Los grandes cambios ayudan a avanzar y a crecer. Dejar ir, soltar… en el momento indicado también puede provocar felicidad. 

Woody siempre ha tenido claro cuál es su misión en la vida y sin duda su prioridad: cuidar a su niño, ya sea Andy o Bonnie. Sin embargo, una nueva aventura y un nuevo amigo -Forky- le enseñarán al vaquero que hay un mundo lleno de posibilidades más allá del cuarto de la pequeña.

El público del domingo pasado, en la función nocturna, era en un 90% gente adulta que seguramente en los noventas fueron acompañados de sus padres a ver la primera entrega de Toy Story. En la sala, hubo lágrimas y risas, incluso aplausos al finalizar la película. Parecía que salieron satisfechos, aun con los inesperados finales de los personajes movidos por sus decisiones que aun cuando son juguetes y representan el mundo infantil, mantienen una madurez digna de un adulto frente a la vida misma.  

El film, tiene como ya es costumbre enseñanzas y valores. Remarcando la misma oda a la amistad y lealtad que siempre han resaltado en las tramas anteriores. Woody y Buzz, aunque son juguetes, en cada historia parecen ser más maduros, como si ellos también crecieran a través de los años. A todos aquellos que se pregunten si hay posibilidad de lágrimas: Sí, las hay. Por diversión o tristeza, las habrá. 
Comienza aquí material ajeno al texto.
(* ===== verification/Resp.v ===== *)
(** * The RESP protocol

    [internal/protocol/resp]: values, the bounded decoder and the encoder.  The
    decoder's methods are actions of an error and state monad on the [Decoder]
    struct; the encoder writes to a [bufio.Writer] over an arbitrary sink.
    Definitions only; [RespProof] has the theorems. *)

From S2P Require Import Prelude GoLib GoIO.

(** ** types.go *)
Abbreviation Type_ := ascii.
Definition SimpleString : Type_ := "+"%char.
Definition Error : Type_ := "-"%char.
Definition Integer : Type_ := ":"%char.
Definition BulkString : Type_ := "$"%char.
Definition Array : Type_ := "*"%char.

#[warnings="-register-all"]
Inductive Value := mkValue {
  vType : Type_;
  vIsNull : bool;
  vString : gostring;
  vInteger : Z;
  vArray : list Value;
}.

(** ** constructors.go *)
Definition NewSimpleString (value : gostring) : Value := mkValue SimpleString false value 0 [].
Definition NewError (value : gostring) : Value := mkValue Error false value 0 [].
Definition NewInteger (value : Z) : Value := mkValue Integer false [] value [].
Definition NewBulkString (value : gostring) : Value := mkValue BulkString false value 0 [].
Definition NewNullBulkString : Value := mkValue BulkString true [] 0 [].
Definition NewArray (values : list Value) : Value := mkValue Array false [] 0 values.

(** ** utils.go *)
Definition maxRESPLineLength : Z := 16 * 1024.
Definition maxBulkStringLength : Z := 2 ^ 20.
Definition maxArrayLength : Z := 1024.
Definition maxRESPDepth : Z := 64.

(** The errors [Decode] returns; [ErrInline] wraps the error of the line. *)
Inductive decErr :=
  | ErrEOF | ErrUnexpectedEOF
  | ErrMessageLimit (max : Z) | ErrLineLength | ErrLineCRLF | ErrTermination
  | ErrInteger (line : gostring)
  | ErrBulkSyntax (line : gostring) | ErrBulkNegative (n : Z) | ErrBulkLimit (n : Z)
  | ErrArraySyntax (line : gostring) | ErrArrayNegative (n : Z) | ErrArrayLimit (n : Z)
  | ErrDepth | ErrInline (e : decErr) | ErrEmptyInline.

(** [errors.Is(err, io.EOF) || errors.Is(err, io.ErrUnexpectedEOF)]. *)
Fixpoint incomplete (e : decErr) : bool :=
  match e with ErrEOF | ErrUnexpectedEOF => true | ErrInline e => incomplete e | _ => false end.

(** ** decoder.go *)
Record Decoder := mkDecoder {
  dreader : gostring;
  maxMessageBytes : Z;
  messageBytes : Z;
  depth : Z;
}.

Definition NewDecoderWithLimit (reader : gostring) (max : Z) : Decoder := mkDecoder reader max 0 0.
Definition NewDecoder (reader : gostring) : Decoder := NewDecoderWithLimit reader (2 * 2 ^ 20).

Definition set_reader (r : gostring) (d : Decoder) : Decoder :=
  mkDecoder r (maxMessageBytes d) (messageBytes d) (depth d).
Definition set_bytes (n : Z) (d : Decoder) : Decoder :=
  mkDecoder (dreader d) (maxMessageBytes d) n (depth d).
Definition set_depth (n : Z) (d : Decoder) : Decoder :=
  mkDecoder (dreader d) (maxMessageBytes d) (messageBytes d) n.

(** Actions of the decoder: [(Value{}, err)] is [inl err]. *)
Definition M (A : Type) : Type := Decoder -> (decErr + A) * Decoder.

Definition ret {A} (a : A) : M A := fun d => (inr a, d).
Definition fail {A} (e : decErr) : M A := fun d => (inl e, d).
Definition andThen {A B} (m : M A) (k : A -> M B) : M B := fun d =>
  match m d with (inl e, d) => (inl e, d) | (inr a, d) => k a d end.

Declare Scope dec_scope.
Delimit Scope dec_scope with dec.
Notation "x <- m ;; k" := (andThen m (fun x => k))
  (at level 100, m at next level, right associativity) : dec_scope.
Notation "m1 ;;; m2" := (andThen m1 (fun _ => m2)) (at level 100, right associativity) : dec_scope.

Module Resp.
Local Open Scope dec_scope.

(** ** utils.go: lines, budget, terminators *)
Definition readByte : M ascii := fun d =>
  match GoIO.ReadByte (dreader d) with
  | None => (inl ErrEOF, d)
  | Some (c, r) => (inr c, set_reader r d)
  end.

Definition consume (n : Z) : M unit := fun d =>
  if (n <? 0) || (maxMessageBytes d - n <? messageBytes d)
  then (inl (ErrMessageLimit (maxMessageBytes d)), d)
  else (inr tt, set_bytes (messageBytes d + n) d).

(** The guards of one turn of [readLine]'s loop on the chunk just read: [inr true]
    is the [break], [inr false] another turn. *)
Definition checked (line chunk : gostring) (err : GoIO.sliceErr) : M (gostring * bool) :=
  (if 0 <? len chunk then
     consume (len chunk) ;;;
     (if maxRESPLineLength <? len (line ++ chunk) then fail ErrLineLength else ret tt)
   else ret tt) ;;;
  match err with
  | GoIO.SliceNil => ret (line ++ chunk, true)
  | GoIO.SliceBufferFull => ret (line ++ chunk, false)
  | GoIO.SliceEOF => fail ErrEOF
  end.

Definition readChunk (line : gostring) : M (gostring * bool) := fun d =>
  let '(chunk, err, r) := GoIO.ReadSlice (dreader d) in
  checked line chunk err (set_reader r d).

(** A full buffer is 4096 bytes and a line at most 16384, so the fifth turn
    always ends the loop (see [RespLimits.readLine_fuel]). *)
Fixpoint readLine_loop (fuel : nat) (line : gostring) : M gostring :=
  match fuel with
  | O => fail ErrLineLength
  | S fuel' =>
      res <- readChunk line ;;
      (if snd res then ret (fst res) else readLine_loop fuel' (fst res))
  end.

Definition readLine : M gostring :=
  line <- readLine_loop 5 [] ;;
  let n := len line in
  if (n <? 2) || negb (bool_decide (drop (Z.to_nat (n - 2)) line = CRLF))
  then fail ErrLineCRLF
  else ret (take (Z.to_nat (n - 2)) line).

Definition expectCRLF : M unit :=
  cr <- readByte ;;
  consume 1 ;;;
  lf <- readByte ;;
  consume 1 ;;;
  if negb (bool_decide (cr = CR)) || negb (bool_decide (lf = LF))
  then fail ErrTermination else ret tt.

(** ** One method per type *)
Definition decodeSimpleString : M Value := line <- readLine ;; ret (NewSimpleString line).
Definition decodeError : M Value := line <- readLine ;; ret (NewError line).

Definition decodeInteger : M Value :=
  line <- readLine ;;
  match GoLib.ParseInt line with
  | None => fail (ErrInteger line)
  | Some value => ret (NewInteger value)
  end.

Definition readFull (n : Z) : M gostring := fun d =>
  let '(res, r) := GoIO.ReadFull n (dreader d) in
  (match res with
   | inl true => inl ErrEOF
   | inl false => inl ErrUnexpectedEOF
   | inr buf => inr buf
   end, set_reader r d).

Definition decodeBulkString : M Value :=
  line <- readLine ;;
  match GoLib.Atoi line with
  | None => fail (ErrBulkSyntax line)
  | Some length =>
      if length =? -1 then ret (mkValue BulkString true [] 0 [])
      else if length <? -1 then fail (ErrBulkNegative length)
      else if maxBulkStringLength <? length then fail (ErrBulkLimit length)
      else
        consume (length + 2) ;;;
        buf <- readFull length ;;
        expectCRLF ;;;
        ret (NewBulkString buf)
  end.

(** The element loop of [decodeArray]. *)
Fixpoint decodeElems (Decode : M Value) (n : nat) : M (list Value) :=
  match n with
  | O => ret []
  | S n' => v <- Decode ;; vs <- decodeElems Decode n' ;; ret (v :: vs)
  end.

Definition decodeArray (Decode : M Value) : M Value :=
  line <- readLine ;;
  match GoLib.Atoi line with
  | None => fail (ErrArraySyntax line)
  | Some count =>
      if count =? -1 then ret (mkValue Array false [] 0 [])
      else if count <? -1 then fail (ErrArrayNegative count)
      else if maxArrayLength <? count then fail (ErrArrayLimit count)
      else values <- decodeElems Decode (Z.to_nat count) ;; ret (NewArray values)
  end.

Section inline.
Context `{Unicode}.

(** [fmt.Errorf("...: %w", err)]. *)
Definition wrapErr {A} (w : decErr -> decErr) (m : M A) : M A := fun d =>
  match m d with (inl e, d) => (inl (w e), d) | (inr a, d) => (inr a, d) end.

Definition decodeInline : M Value :=
  line <- wrapErr ErrInline readLine ;;
  match GoLib.Fields line with
  | [] => fail ErrEmptyInline
  | tokens => ret (NewArray (NewBulkString <$> tokens))
  end.

Definition unreadByte (c : ascii) : M unit := fun d =>
  (inr tt, set_bytes (messageBytes d - 1) (set_reader (c :: dreader d) d)).

(** From the prefix byte on. *)
Definition dispatch (Decode : M Value) : M Value :=
  prefix <- readByte ;;
  consume 1 ;;;
  if bool_decide (prefix = SimpleString) then decodeSimpleString
  else if bool_decide (prefix = Error) then decodeError
  else if bool_decide (prefix = Integer) then decodeInteger
  else if bool_decide (prefix = BulkString) then decodeBulkString
  else if bool_decide (prefix = Array) then decodeArray Decode
  else unreadByte prefix ;;; decodeInline.

(** The body of [Decode]; the deferred decrement runs on every path. *)
Definition decode_body (Decode : M Value) : M Value := fun d =>
  let d := if depth d =? 0 then set_bytes 0 d else d in
  let d := set_depth (depth d + 1) d in
  let '(r, d) := if maxRESPDepth <? depth d then (inl ErrDepth, d) else dispatch Decode d in
  (r, set_depth (depth d - 1) d).

(** Recursion is bounded by the nesting limit: call number 65 fails its depth
    check, so 65 levels of fuel are never exhausted ([RespStream.Decode_eq]). *)
Fixpoint DecodeF (fuel : nat) : M Value :=
  match fuel with O => fail ErrDepth | S fuel' => decode_body (DecodeF fuel') end.

Definition Decode : M Value := DecodeF 65.
End inline.

(** ** encode.go and encoder_utils.go *)
Inductive encErr := EncWrite | EncUnsupported.

Section encoder.
Context `{Writer W}.

(** [fmt.Fprintf] formats into its own buffer and writes it in one call. *)
Definition printf (p : gostring) (b : GoIO.bufWriter W) : option encErr * GoIO.bufWriter W :=
  let b := GoIO.Write p b in (if GoIO.bwErr b then Some EncWrite else None, b).

Definition encodeSimpleString (v : Value) := printf ("+"%char :: vString v ++ CRLF).
Definition encodeError (v : Value) := printf ("-"%char :: vString v ++ CRLF).
Definition encodeInteger (v : Value) := printf (":"%char :: GoLib.FormatInt (vInteger v) ++ CRLF).
Definition encodeBulkString (v : Value) :=
  if vIsNull v then printf (str "$-1" ++ CRLF)
  else printf ("$"%char :: GoLib.FormatInt (len (vString v)) ++ CRLF ++ vString v ++ CRLF).

(** [encodeArray] is the last branch: the loop over the elements calls [Encode]. *)
Fixpoint Encode (v : Value) (b : GoIO.bufWriter W) : option encErr * GoIO.bufWriter W :=
  if bool_decide (vType v = SimpleString) then encodeSimpleString v b
  else if bool_decide (vType v = Error) then encodeError v b
  else if bool_decide (vType v = Integer) then encodeInteger v b
  else if bool_decide (vType v = BulkString) then encodeBulkString v b
  else if bool_decide (vType v = Array) then
    match printf ("*"%char :: GoLib.FormatInt (len (vArray v)) ++ CRLF) b with
    | (Some e, b) => (Some e, b)
    | (None, b) =>
        let fix encodeElems (vs : list Value) (b : GoIO.bufWriter W) :=
          match vs with
          | [] => (None, b)
          | v :: vs => match Encode v b with (Some e, b) => (Some e, b) | (None, b) => encodeElems vs b end
          end in
        encodeElems (vArray v) b
    end
  else (Some EncUnsupported, b).
End encoder.

End Resp.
Durante una entrevista para un medio español, Tom Hanks dijo: “Todas las películas de Toy Story son sobre profundos cambios en el mundo de Woody. Todas ellas. Y yo creo de algún modo, él no ha cambiado realmente. Él siempre está: ‘¡Oh! ¿Qué vamos a hacer? ¡Venga chicos, tenemos que descubrir lo que hacer!’. Pero creo que lo importante de las películas es que, pese a todas las dificultades que Woody y todos los juguetes sufren, al final llegan al sitio correcto, descubren lo que tiene que hacerse”.

A los ya conocidos personajes se suman Forky, Bunny y Duckie, trayendo de vuelta a Bo Beep (Betty), así como otros personajes de rostro un tanto siniestro que pondrán parte de la acción en Toy Story 4.  Como dato… algunos cabos sueltos se irán atando durante los créditos, mezclándose las escenas con la presentación de los nombres de quienes formaron parte de la película.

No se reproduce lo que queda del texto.